GE Healthcare outlined the patient monitor challenge to their EDC colleagues and it wasn’t long before EDC arranged for the needed reinforcements. A total of 43 EDC engineers volunteered to pitch in with the final configuration of the devices. They worked from a COVID-19 secure workshop, mounting the monitors onto the hospital trolleys before boxing the devices and components and loading them onto trucks. “It was a great example of synergy,” Woelke says. “We had engineers from different businesses coming together to share their ideas and work together to solve a problem.”
Poland is no stranger to scientific and engineering achievements. Nicolaus Copernicus, the Renaissance-era astronomer who calculated that the sun was the center of the universe, was born in Toruń, a city on the banks of the Vistula River in north-central Poland. Poland is also the native land of the first and only woman to win two Nobel Prizes, Marie Sklodowska Curie. The EDC site itself is also steeped in aviation lore. Thanks to the efforts of engineers at the facility, Poland became one of the few countries able to manufacture both aircraft and engines, as well as export airplanes, during the early 20th century when the aviation industry was taking off.

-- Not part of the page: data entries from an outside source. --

(* ===== verification/FndClient.v ===== *)
(** * The client of fndnet ([WnTCPClient.cpp], [WnConnection.h])

    A client has one connection at a time, [m_apConnection], and two timers: one for a
    connection that is being made, one for silence.  The handlers of connections and timers run
    on the threads of the io_service, the calls of the application on threads of its own, and
    nothing but [CloseSocket] and [Connect] takes [m_oOperateMutex]: a step is an access to what
    is shared - the pointer, a timer, the state of a connection, a socket - and everything else
    can run between two of them.  A shared pointer that is read while another thread replaces it
    is one step here.  Every notification but that of data has a thread of its own.  What the
    application sends from its callbacks are steps like any others, as no lock they take is held.

    [Ends] is the list of end points of the process, and who owns them. *)

From Stdlib Require Import String.
From stdpp Require Import gmap.
From S2P Require Import Prelude FndPacket FndConnection FndServer.

Module FndClient.
Import FndPacket FndConnection.

(** Connections in the order they are made. *)
Abbreviation name := Z.

Inductive ENU_CONNECT_STATUS : Set := E_CONNECT_SUCCESS | E_CONNECT_ADDRERROR | E_CONNECT_IOERROR | E_CONNECT_TIMEOUT.
Inductive ENU_DISCONNECT_STATUS : Set := E_DISCONNECT_USERASK | E_DISCONNECT_IOERROR | E_DISCONNECT_RCVTIMEOUT.

(** What the application is told, with the connection it is about. *)
Inductive notice : Type :=
| TellConnected (c : name) (nStatus : ENU_CONNECT_STATUS) | TellData (c : name) (data : list Z)
| TellDataError (c : name) | TellDisconnected (c : name) (nStatus : ENU_DISCONNECT_STATUS).
#[export] Instance connect_status_eq_dec : EqDecision ENU_CONNECT_STATUS.
Proof. solve_decision. Defined.
#[export] Instance disconnect_status_eq_dec : EqDecision ENU_DISCONNECT_STATUS.
Proof. solve_decision. Defined.
#[export] Instance client_notice_eq_dec : EqDecision notice.
Proof. solve_decision. Defined.

(** An application's thread in [CloseSocket] or [Connect]; what is left of [Connect] behind
    [CloseSocket] is whether the address will be found and the time-out. *)
Inductive user : Type :=
| UClose (then_connect : option (bool * Z))             (** before the lock of [CloseSocket] *)
| UDown (c : name) (then_connect : option (bool * Z))   (** [SetConnectedState(false)] of [Close] *)
| UShut (c : name) (then_connect : option (bool * Z))   (** [OnClose], and the lock is released *)
| UReplace (addr_ok : bool) (unTimeOut : Z)             (** before the second lock of [Connect] *)
| UBegin (addr_ok : bool) (unTimeOut : Z)               (** behind [reset] *)
| UTimer (unTimeOut : Z).                               (** behind [BeginConnect] *)

(** Who calls [Close]. *)
Inductive closing : Type := AfterTimeout | AfterSilence | AfterSend.

(** A thread inside a handler or a call. *)
Inductive call : Type :=
| CUser (u : user)
| CEndpoint (c : name)                                             (** [HandleConnect] behind [SetConnectedState] *)
| COnConnect (c : name) (nStatus : ENU_CONNECT_STATUS) (read : bool)    (** the call of [OnConnect], and whether [BeginRead] follows *)
| CConnectTell (c : name) (nStatus : ENU_CONNECT_STATUS) (read : bool)  (** behind its comparison *)
| CBegin (c : name)                                                (** [BeginRead] *)
| CRead (c : name) (l : list event)                                (** [HandleRead] behind the test of [IsConnected] *)
| CGot (c : name) (e : event) (l : list event)                     (** [OnReceiveData], [OnDataError] behind the comparison *)
| CDeliver (c : name) (p : packet) (hb : bool) (l : list event)    (** behind the timer *)
| CLost (c : name) (clear : bool)                                  (** a read or a write that failed, behind the test *)
| CShut (c : name)                                                 (** behind [SetConnectedState(false)] *)
| COnDisconnect (c : name) (nStatus : ENU_DISCONNECT_STATUS)       (** the call of [OnDisconnect] *)
| CDisconnectTell (c : name) (nStatus : ENU_DISCONNECT_STATUS)     (** behind its comparison *)
| CSend (p : packet)                                               (** [SendData] behind its tests *)
| CClose (a : closing)                                             (** [m_apConnection->Close()] *)
| CSocket (c : name) (a : closing)                                 (** its [OnClose] *)
| CReport (a : closing).                                           (** behind it *)

Record client := mkClient {
  m_blHB : bool;
  m_apConnection : option name;
  m_oTimer : option Z;               (** when it expires, while it waits *)
  m_oTimeOutTimer : option Z;
  m_poNotify : bool;
  m_oOperateMutex : bool;            (** whether it is held *)
  conns : gmap name (connection packet);
  opened : gset name;                (** connections whose socket is open *)
  connecting : gset name;            (** [async_connect] under way *)
  reading : gset name;               (** [async_read] under way *)
  calls : list call;
  threads : list notice;
  told : list notice;
  now : Z;
  next : name;
  (* history: the connections [CloseSocket] was called for, and when one was heard of last *)
  asked : gset name;
  heard : gmap name Z
}.
(* ===== verification/EcoLog.v ===== *)
(** * The logger of eco ([log/Core.cpp], [log/FileSink.cpp], [log/Pusher.inl], [filesystem/File.h])

    [Sink]: the file a log is written to, which is changed every day and when it is too long.
    [Core]: severities, options, and what becomes of a text, at once or by the thread behind the
    queue ([LogQueue]).  [Pusher]: one line of the log, in its buffer of a fixed size ([EcoString]).

    The disk is a map from paths to contents; a stream of the C library holds back what it was
    given until it is flushed or closed.  The clock, the calendar and whether a file can be
    opened are arguments. *)

From Stdlib Require Import String.
From stdpp Require Import gmap.
From S2P Require Import Prelude CLib Net Util EcoString.

#[local] Abbreviation text := (list Z).

(** ** [filesystem::File] and [FileSink] *)

Module Sink.

Abbreviation disk := (gmap text text).

Section Env.
(** [localtime] and [gmtime] as far as they are used, by whether the time is UTC: the day of the
    year, and ["%Y%m%d-%H%M%S."]; then the host and the process; then [fopen]. *)
Context (yday : bool -> Z -> Z) (stamp : bool -> Z -> text) (hostname process_id : text) (openable : text -> bool).

(** [m_fp] with the path it was opened with, and what the stream holds back. *)
Record File : Type := mkFile { m_fp : option text; pending : text; m_file_size : Z }.

Definition new_file : File := mkFile None [] 0.

Definition on_disk (d : disk) (p : text) : text := default [] (d !! p).

Definition flush (d : disk) (f : File) : disk * File :=
  match f.(m_fp) with
  | Some p => (<[p := on_disk d p ++ f.(pending)]> d, mkFile (Some p) [] f.(m_file_size))
  | None => (d, f)
  end.

Definition close (d : disk) (f : File) : disk * File := ((flush d f).1, mkFile None [] 0).
Lemma set_main_columns ps pre vs rest o : length vs = length ps ->
  set_main ps (pre ++ vs ++ rest) (length pre) o = Done (fold_left set_column (combine (map (pair 0%nat) ps) vs) o, length (pre ++ vs)).
Proof.
  revert vs pre o. induction ps as [|p ps IH]; intros [|v vs] pre o Hl; try done; cbn [set_main map combine fold_left]; [by rewrite app_nil_r|].
  rewrite lookup_app_r, Nat.sub_diag by lia. cbn [lookup list_lookup app].
  specialize (IH vs (pre ++ [v]) (set_value 0 o p.(m_prop_name) v) ltac:(cbn in Hl; lia)). rewrite <- !app_assoc in IH.
  rewrite length_app, Nat.add_1_r in IH. exact IH.
Qed.

Lemma set_joined_columns main i ps pre vs rest o : length vs = length (filter (fun p => shared (Some main) p = false) ps) ->
  set_joined main i ps (pre ++ vs ++ rest) (length pre) o =
  Done (fold_left set_column (combine (map (pair i) (filter (fun p => shared (Some main) p = false) ps)) vs) o, length (pre ++ vs)).
Proof.
  revert vs pre o. induction ps as [|p ps IH]; intros vs pre o Hl; cbn [set_joined].
  - destruct vs; [|done]. cbn. by rewrite app_nil_r.
  - rewrite filter_cons in Hl |- *. destruct (shared (Some main) p).
    + rewrite decide_False in Hl |- * by done. by apply IH.
    + rewrite decide_True in Hl |- * by done. destruct vs as [|v vs]; [done|]. cbn [map combine fold_left].
      rewrite lookup_app_r, Nat.sub_diag by lia. cbn [lookup list_lookup app].
      specialize (IH vs (pre ++ [v]) (set_value i o p.(m_prop_name) v) (Nat.succ_inj _ _ Hl)). rewrite <- !app_assoc in IH.
      rewrite length_app, Nat.add_1_r in IH. exact IH.
Qed.

Lemma combine_app {A B} (a b : list A) (c d : list B) : length a = length c -> combine (a ++ b) (c ++ d) = combine a c ++ combine b d.
Proof. revert c. induction a as [|x a IH]; intros [|y c] Hl; try done. cbn. f_equal. apply IH. cbn in Hl. lia. Qed.

Lemma set_joins_columns main joins i pre vs o : length vs = length (joined_columns main joins i) ->
  set_joins main joins i (pre ++ vs) (length pre) o = Done (fold_left set_column (combine (joined_columns main joins i) vs) o, length (pre ++ vs)).
Proof.
  revert i pre vs o. induction joins as [|m joins IH]; intros i pre vs o Hl; cbn [set_joins joined_columns] in *.
  - destruct vs; [|done]. by rewrite app_nil_r.
  - rewrite length_app in Hl. unfold table_columns at 1 in Hl. rewrite length_map in Hl.
    remember (length (filter (fun p => shared (Some main) p = false) m.(m_prop_map))) as n eqn:En.
    rewrite <- (take_drop n vs). rewrite (set_joined_columns main i m.(m_prop_map) pre (take n vs) (drop n vs)) by (rewrite length_take; lia).
    cbn [mbind outcome_bind fst snd]. rewrite app_assoc, IH by (rewrite length_drop; lia). f_equal. f_equal.
    rewrite combine_app by (unfold table_columns; rewrite length_map, length_take; lia). by rewrite fold_left_app.
Qed.

Lemma main_columns m : table_columns None 0 m = map (pair 0%nat) m.(m_prop_map).
Proof. unfold table_columns. f_equal. induction m.(m_prop_map) as [|p ps IH]; [done|]. cbn [shared] in *. by rewrite filter_cons, decide_True, IH by done. Qed.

A total of 43 engineers from the EDC, a hybrid company set up in 2000 by GE and the country’s prestigious Łukasiewicz Institute of Aviation, volunteered to pitch in with the final configuration of the devices. They worked from a COVID-19 secure workshop, mounting the monitors onto the hospital trolleys before boxing the devices and components and loading them onto trucks. Image credit: GE Healthcare
The laptop-sized patient monitors might be much smaller than aircraft engines and wings, but they will be invaluable allies in Polish hospitals in the coming months, explains Iwona Zagajewska, country manager for Life Care Solutions at GE Healthcare in Poland. “They use algorithms to measure ECG [electrocardiogram], blood pressure, body and surface temperature, oxygen hemoglobin saturation and CO2 concentration in patient’s airway,” she says. “They should be able to help notify clinicians with alarms when the patient’s condition is getting worse.”

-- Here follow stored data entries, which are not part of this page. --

(** X5.  The lookups [FS.Lookup] makes form a chain: the first is made on
    the root directory, each next one on the directory the one before
    returned, in the world the one before left; only the last may have
    failed; the world at the end is the one the last call left.  Without an
    error, the node returned is the one the last lookup returned (the root
    when there was no lookup). *)
Theorem FS_Lookup_chain fsys path s :
  let r := FS_Lookup fsys path s in
  let tr := new_calls s r.2 in
  chained (Some (NDir (root fsys))) (world s) tr (world r.2)
  ∧ (r.1.2 = None → r.1.1 = last_node (Some (NDir (root fsys))) tr).
Proof.
  cbn zeta. rewrite FS_Lookup_segments.
  destruct (resolve_segments_log (Some (NDir (root fsys))) (segments path) s)
    as (tr & Htr & _ & _ & _ & Hchain & Hlast).
  unfold new_calls. by rewrite Htr, drop_app_length.
Qed.

(** X6.  [FS.Lookup] changes the world through [Dir.Lookup] only: whatever
    property of the world every [Dir.Lookup] keeps, [FS.Lookup] keeps. *)
Theorem FS_Lookup_world_invariant (I : World → Prop) fsys path s :
  (∀ d name w, I w → I (Dir_Lookup d name w).2) →
  I (world s) → I (world (FS_Lookup fsys path s).2).
Proof.
  intros Hkeep. rewrite FS_Lookup_segments.
  destruct (resolve_segments_log (Some (NDir (root fsys))) (segments path) s)
    as (tr & _ & _ & _ & _ & Hchain & _).
  by eapply chained_invariant.
Qed.

(** X7.  Cleaning a path, that is dropping its empty segments and joining
    the others by single slashes, does not change what [FS.Lookup] does. *)
Theorem FS_Lookup_clean_path fsys path s :
  FS_Lookup fsys (join_slash (segments path)) s = FS_Lookup fsys path s.
Proof.
  rewrite !FS_Lookup_segments.
  by rewrite segments_join_slash by apply segments_are_segments.
Qed.

End Lookup_log.

(** ** The inode counter, from any value *)

Lemma NewInode_calls_closed n c :
  0 ≤ c < uint64_modulus →
  NewInode_calls n c =
    ((λ k, (c + Z.of_nat k) mod uint64_modulus) <$> seq 1 n,
     (c + Z.of_nat n) mod uint64_modulus).
Proof.
  revert c. induction n as [|n IH]; intros c Hc.
  { cbn. f_equal. rewrite Z.add_0_r. by rewrite Z.mod_small. }
  cbn [NewInode_calls]. unfold NewInode, atomic_AddUint64. cbn zeta.
  rewrite IH by (by apply Z.mod_pos_bound). cbn [seq fmap list_fmap].
  rewrite <-(fmap_S_seq 1), <-list_fmap_compose. f_equal.
  - f_equal. apply list_fmap_ext. intros ? k ?. cbn.
    rewrite Zplus_mod_idemp_l. f_equal. lia.
  - rewrite Zplus_mod_idemp_l. f_equal. lia.
Qed.

Lemma uint64_mod_inj a b :
  a mod uint64_modulus = b mod uint64_modulus → Z.abs (a - b) < uint64_modulus → a = b.
Proof.
  intros Hmod Hclose.
  pose proof (Z.div_mod a uint64_modulus) as Ha.
  pose proof (Z.div_mod b uint64_modulus) as Hb.
  unfold uint64_modulus in *. nia.
Qed.

(** X8.  From any counter value, the k-th of [n] successive [NewInode]
    calls returns the counter plus k modulo 2^64: every value returned is
    within [uint64], and 2^64 further calls leave the counter where it
    was. *)
Theorem NewInode_calls_modular n c :
  0 ≤ c < uint64_modulus →
  (NewInode_calls n c).1 = (λ k, (c + Z.of_nat k) mod uint64_modulus) <$> seq 1 n
  ∧ (NewInode_calls n c).2 = (c + Z.of_nat n) mod uint64_modulus
  ∧ Forall (λ inode, 0 ≤ inode < uint64_modulus) (NewInode_calls n c).1
  ∧ (NewInode_calls (n + Z.to_nat uint64_modulus) c).2 = (NewInode_calls n c).2.
Proof.
  intros Hc. rewrite !NewInode_calls_closed by done. cbn [fst snd]. split_and!; [done..| |].
  - apply Forall_fmap, Forall_forall. intros k _. cbn. by apply Z.mod_pos_bound.
  - rewrite Nat2Z.inj_add, Z2Nat.id by done. rewrite Z.add_assoc.
    rewrite <-Zplus_mod_idemp_r, Z.mod_same, Z.add_0_r by done. done.
Qed.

The project wasn’t the first time GE Healthcare and GE Aviation teamed up in the fight against the pandemic. Earlier in the spring, workers at another GE Aviation facility in Cheltenham, England, worked with their colleagues to configure patient monitors and accessories for clinicians in the United Kingdom. “When COVID-19 hit us, we had to do everything differently,” said Steve Smith, regional executive manager for Life Care Solutions at GE Healthcare in the U.K. “We didn’t know how it was going to go, but, in the end, the collaboration between the two GE businesses was seamless for hospitals to be able to receive the product, unwrap it and turn it on. That has been very, very warmly received. It shows how powerful a common goal can be.”